§ **Your task**:
The lines to be copied are those below that contain "Hrun".

--- START ---

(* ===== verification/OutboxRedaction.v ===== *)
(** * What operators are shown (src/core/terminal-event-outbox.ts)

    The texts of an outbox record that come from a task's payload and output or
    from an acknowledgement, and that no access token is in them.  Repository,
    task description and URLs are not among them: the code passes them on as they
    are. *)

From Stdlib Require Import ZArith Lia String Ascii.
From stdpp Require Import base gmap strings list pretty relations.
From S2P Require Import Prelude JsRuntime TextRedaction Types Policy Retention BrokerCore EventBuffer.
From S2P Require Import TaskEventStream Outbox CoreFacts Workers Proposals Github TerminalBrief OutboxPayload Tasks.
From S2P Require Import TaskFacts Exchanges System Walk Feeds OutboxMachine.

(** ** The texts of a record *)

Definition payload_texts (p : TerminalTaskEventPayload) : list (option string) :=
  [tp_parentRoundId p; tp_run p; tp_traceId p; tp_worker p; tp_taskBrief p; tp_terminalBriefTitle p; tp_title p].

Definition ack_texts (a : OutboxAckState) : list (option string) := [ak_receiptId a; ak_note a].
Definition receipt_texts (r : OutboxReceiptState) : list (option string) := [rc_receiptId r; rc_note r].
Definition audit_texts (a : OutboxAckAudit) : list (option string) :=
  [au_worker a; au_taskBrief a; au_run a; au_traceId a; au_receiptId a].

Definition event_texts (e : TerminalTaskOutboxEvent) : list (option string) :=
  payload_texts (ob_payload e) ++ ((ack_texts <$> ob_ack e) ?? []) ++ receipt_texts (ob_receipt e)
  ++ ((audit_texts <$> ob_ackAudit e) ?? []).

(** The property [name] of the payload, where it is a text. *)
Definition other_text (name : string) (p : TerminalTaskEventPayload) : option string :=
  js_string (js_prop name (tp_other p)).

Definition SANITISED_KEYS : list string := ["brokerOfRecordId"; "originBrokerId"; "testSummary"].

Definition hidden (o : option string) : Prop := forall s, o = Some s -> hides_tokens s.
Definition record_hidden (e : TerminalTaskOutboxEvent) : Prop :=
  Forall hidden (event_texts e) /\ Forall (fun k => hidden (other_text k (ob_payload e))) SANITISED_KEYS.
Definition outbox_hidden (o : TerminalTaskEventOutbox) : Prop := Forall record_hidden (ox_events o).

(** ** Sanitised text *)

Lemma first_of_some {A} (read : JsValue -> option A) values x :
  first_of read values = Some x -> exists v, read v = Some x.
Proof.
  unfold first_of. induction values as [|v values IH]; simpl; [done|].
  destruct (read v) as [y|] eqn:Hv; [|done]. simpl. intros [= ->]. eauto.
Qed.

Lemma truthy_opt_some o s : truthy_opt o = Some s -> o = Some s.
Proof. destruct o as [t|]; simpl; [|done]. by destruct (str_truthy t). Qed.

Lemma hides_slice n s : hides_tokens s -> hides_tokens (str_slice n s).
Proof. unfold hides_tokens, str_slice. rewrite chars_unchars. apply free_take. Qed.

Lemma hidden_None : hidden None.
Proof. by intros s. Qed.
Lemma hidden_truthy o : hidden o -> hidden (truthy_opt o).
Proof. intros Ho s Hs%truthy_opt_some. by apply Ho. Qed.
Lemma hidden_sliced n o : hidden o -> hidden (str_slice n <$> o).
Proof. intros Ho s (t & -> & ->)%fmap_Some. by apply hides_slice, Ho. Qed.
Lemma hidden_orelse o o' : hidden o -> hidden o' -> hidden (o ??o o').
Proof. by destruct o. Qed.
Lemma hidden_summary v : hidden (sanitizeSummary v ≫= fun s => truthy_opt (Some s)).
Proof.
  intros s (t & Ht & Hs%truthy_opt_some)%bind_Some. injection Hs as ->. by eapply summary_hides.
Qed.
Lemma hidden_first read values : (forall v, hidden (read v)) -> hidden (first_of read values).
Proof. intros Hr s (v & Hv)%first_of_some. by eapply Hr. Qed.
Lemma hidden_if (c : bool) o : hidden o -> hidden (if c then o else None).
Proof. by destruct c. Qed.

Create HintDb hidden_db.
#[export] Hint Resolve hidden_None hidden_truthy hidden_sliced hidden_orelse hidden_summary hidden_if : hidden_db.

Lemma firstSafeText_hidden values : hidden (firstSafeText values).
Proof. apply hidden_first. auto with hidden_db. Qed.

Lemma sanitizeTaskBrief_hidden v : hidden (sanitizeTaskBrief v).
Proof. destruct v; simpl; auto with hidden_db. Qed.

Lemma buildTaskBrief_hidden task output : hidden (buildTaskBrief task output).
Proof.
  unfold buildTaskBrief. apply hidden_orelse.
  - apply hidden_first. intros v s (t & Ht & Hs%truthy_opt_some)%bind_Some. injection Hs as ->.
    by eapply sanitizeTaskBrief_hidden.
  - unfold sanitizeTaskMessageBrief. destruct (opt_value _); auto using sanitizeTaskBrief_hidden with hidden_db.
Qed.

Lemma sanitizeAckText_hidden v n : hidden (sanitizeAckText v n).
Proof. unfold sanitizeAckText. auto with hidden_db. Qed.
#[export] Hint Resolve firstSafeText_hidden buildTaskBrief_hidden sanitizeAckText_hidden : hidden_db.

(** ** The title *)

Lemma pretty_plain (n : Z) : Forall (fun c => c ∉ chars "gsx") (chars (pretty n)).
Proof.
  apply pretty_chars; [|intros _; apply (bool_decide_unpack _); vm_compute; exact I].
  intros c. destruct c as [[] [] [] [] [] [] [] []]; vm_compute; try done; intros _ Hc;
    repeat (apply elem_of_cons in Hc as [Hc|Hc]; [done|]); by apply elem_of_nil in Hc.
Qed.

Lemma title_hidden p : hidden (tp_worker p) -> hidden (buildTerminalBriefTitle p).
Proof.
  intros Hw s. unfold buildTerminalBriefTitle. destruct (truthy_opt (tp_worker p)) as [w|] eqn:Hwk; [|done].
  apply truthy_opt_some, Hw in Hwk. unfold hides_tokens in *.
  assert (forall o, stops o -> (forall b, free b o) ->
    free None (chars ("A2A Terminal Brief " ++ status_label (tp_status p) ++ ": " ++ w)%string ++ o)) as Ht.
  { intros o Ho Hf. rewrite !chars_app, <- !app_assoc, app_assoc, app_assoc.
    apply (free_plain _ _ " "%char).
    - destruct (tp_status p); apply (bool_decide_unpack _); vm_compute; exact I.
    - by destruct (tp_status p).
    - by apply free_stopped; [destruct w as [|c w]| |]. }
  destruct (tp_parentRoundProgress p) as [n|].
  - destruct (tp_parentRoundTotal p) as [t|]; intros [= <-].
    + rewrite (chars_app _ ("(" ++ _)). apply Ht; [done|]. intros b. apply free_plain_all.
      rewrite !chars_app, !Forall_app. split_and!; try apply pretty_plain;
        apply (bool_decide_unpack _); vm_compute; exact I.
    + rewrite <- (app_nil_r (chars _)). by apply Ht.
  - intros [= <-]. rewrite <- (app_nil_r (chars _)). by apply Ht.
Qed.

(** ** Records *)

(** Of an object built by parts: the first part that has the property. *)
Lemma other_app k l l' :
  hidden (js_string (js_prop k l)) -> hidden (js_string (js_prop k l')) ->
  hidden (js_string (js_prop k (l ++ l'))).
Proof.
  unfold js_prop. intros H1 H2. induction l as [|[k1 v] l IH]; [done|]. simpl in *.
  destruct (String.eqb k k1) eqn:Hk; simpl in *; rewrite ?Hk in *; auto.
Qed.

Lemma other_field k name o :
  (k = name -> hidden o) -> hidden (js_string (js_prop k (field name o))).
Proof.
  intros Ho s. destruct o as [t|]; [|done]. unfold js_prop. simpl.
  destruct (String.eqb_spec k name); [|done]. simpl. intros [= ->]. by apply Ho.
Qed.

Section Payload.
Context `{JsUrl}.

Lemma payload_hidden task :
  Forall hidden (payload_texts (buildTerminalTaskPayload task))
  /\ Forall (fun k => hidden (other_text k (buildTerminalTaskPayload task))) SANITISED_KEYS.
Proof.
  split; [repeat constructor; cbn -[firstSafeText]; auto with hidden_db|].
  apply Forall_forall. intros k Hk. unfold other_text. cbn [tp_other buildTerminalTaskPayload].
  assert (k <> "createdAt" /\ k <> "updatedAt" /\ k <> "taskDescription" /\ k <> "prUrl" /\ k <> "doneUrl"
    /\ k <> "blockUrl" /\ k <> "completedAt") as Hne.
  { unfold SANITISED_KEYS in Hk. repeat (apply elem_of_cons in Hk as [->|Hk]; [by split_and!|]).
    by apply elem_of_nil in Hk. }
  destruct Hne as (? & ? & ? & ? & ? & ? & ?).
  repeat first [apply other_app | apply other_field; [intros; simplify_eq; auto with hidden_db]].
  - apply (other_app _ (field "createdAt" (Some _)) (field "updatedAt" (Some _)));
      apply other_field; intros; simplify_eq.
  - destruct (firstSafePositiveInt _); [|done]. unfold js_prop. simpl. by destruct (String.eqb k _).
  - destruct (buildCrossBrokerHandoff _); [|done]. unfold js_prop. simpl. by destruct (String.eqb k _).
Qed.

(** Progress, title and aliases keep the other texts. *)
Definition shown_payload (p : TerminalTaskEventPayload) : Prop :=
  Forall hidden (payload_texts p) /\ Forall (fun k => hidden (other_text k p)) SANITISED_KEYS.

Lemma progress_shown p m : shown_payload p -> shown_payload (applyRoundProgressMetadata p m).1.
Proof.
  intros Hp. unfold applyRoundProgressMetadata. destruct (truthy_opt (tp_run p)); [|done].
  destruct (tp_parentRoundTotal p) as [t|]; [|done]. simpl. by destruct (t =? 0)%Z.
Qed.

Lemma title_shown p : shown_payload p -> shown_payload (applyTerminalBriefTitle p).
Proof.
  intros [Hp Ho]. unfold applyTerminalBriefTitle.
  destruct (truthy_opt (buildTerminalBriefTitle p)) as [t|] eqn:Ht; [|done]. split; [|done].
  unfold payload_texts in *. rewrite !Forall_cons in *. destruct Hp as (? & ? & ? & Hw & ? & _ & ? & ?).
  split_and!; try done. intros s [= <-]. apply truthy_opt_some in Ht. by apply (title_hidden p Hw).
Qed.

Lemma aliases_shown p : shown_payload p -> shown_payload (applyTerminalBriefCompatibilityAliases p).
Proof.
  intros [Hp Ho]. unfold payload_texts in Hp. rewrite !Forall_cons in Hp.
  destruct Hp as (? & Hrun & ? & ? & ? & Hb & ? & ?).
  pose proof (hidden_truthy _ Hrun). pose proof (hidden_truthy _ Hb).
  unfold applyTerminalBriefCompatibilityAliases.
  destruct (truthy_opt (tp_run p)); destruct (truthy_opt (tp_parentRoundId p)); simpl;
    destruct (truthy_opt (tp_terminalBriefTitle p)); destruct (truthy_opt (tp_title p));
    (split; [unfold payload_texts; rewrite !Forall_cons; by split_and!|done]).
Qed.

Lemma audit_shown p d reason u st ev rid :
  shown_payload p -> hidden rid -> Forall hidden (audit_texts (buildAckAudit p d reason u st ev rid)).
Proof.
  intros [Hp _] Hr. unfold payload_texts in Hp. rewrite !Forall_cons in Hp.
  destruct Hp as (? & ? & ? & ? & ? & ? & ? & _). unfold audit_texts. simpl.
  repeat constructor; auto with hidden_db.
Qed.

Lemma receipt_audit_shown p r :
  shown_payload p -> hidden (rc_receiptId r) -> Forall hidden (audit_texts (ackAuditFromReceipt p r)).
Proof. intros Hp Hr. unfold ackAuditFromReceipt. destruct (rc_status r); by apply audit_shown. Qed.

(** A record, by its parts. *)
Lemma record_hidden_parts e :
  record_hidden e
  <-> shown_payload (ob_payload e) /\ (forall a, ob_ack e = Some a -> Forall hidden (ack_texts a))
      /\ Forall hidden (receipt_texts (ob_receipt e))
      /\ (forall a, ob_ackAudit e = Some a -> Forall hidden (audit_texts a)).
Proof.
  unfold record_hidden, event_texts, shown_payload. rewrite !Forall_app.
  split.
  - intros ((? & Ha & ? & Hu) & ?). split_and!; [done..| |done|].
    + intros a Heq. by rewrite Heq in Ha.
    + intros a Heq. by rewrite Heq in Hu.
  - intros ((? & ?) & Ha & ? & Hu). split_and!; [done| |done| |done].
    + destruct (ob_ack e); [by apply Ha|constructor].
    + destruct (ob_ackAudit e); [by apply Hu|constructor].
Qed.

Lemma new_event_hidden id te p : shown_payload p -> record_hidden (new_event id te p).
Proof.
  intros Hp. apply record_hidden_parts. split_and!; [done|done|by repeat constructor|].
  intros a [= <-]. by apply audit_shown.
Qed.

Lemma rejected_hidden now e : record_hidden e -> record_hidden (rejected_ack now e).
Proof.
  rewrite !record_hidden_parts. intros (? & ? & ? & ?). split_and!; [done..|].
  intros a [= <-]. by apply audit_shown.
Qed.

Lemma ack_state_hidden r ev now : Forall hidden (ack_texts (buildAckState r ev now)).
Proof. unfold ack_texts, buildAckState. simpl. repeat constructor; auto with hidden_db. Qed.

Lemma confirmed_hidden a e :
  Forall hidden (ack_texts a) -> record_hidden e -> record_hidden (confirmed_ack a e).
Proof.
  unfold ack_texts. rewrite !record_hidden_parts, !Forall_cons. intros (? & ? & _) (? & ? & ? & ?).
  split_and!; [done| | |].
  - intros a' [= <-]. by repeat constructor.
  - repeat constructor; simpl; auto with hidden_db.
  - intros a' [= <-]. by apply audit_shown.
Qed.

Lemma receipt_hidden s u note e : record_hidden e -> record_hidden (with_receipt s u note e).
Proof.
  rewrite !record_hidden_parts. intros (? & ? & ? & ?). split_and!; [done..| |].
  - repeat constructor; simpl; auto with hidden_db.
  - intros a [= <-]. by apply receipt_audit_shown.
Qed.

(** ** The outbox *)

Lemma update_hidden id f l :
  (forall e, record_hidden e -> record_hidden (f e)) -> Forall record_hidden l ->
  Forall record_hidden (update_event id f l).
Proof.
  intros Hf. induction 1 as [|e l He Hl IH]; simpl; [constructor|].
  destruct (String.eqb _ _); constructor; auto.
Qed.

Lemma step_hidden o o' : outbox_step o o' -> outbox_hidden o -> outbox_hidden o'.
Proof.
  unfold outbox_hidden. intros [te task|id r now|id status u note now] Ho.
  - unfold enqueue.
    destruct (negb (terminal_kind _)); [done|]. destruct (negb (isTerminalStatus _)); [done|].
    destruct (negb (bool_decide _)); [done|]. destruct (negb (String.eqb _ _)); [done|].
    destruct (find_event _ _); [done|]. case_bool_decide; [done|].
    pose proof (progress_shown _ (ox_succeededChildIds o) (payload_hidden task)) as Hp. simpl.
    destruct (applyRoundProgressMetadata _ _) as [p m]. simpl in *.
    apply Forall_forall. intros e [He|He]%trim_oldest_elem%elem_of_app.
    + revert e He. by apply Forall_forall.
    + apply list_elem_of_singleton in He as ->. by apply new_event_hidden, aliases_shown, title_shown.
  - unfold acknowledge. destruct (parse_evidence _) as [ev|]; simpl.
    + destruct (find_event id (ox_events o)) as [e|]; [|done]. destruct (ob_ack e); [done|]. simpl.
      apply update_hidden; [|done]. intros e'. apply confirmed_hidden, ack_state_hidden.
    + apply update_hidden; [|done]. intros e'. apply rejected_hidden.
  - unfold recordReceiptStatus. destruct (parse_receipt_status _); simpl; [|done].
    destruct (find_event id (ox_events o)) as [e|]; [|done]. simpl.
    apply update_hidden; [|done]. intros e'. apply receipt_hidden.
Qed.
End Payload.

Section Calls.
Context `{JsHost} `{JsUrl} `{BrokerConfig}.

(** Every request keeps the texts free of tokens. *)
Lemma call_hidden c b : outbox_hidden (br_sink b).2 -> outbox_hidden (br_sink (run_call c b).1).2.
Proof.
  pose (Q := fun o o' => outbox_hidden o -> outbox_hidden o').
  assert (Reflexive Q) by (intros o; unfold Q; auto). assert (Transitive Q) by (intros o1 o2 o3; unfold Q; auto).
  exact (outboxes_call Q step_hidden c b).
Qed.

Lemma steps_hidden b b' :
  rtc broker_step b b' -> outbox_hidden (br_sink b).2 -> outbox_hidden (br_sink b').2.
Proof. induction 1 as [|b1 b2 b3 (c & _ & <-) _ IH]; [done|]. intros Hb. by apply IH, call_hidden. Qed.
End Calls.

--- END ---

§ **Answer**:
  destruct Hp as (? & Hrun & ? & ? & ? & Hb & ? & ?).
  pose proof (hidden_truthy _ Hrun). pose proof (hidden_truthy _ Hb).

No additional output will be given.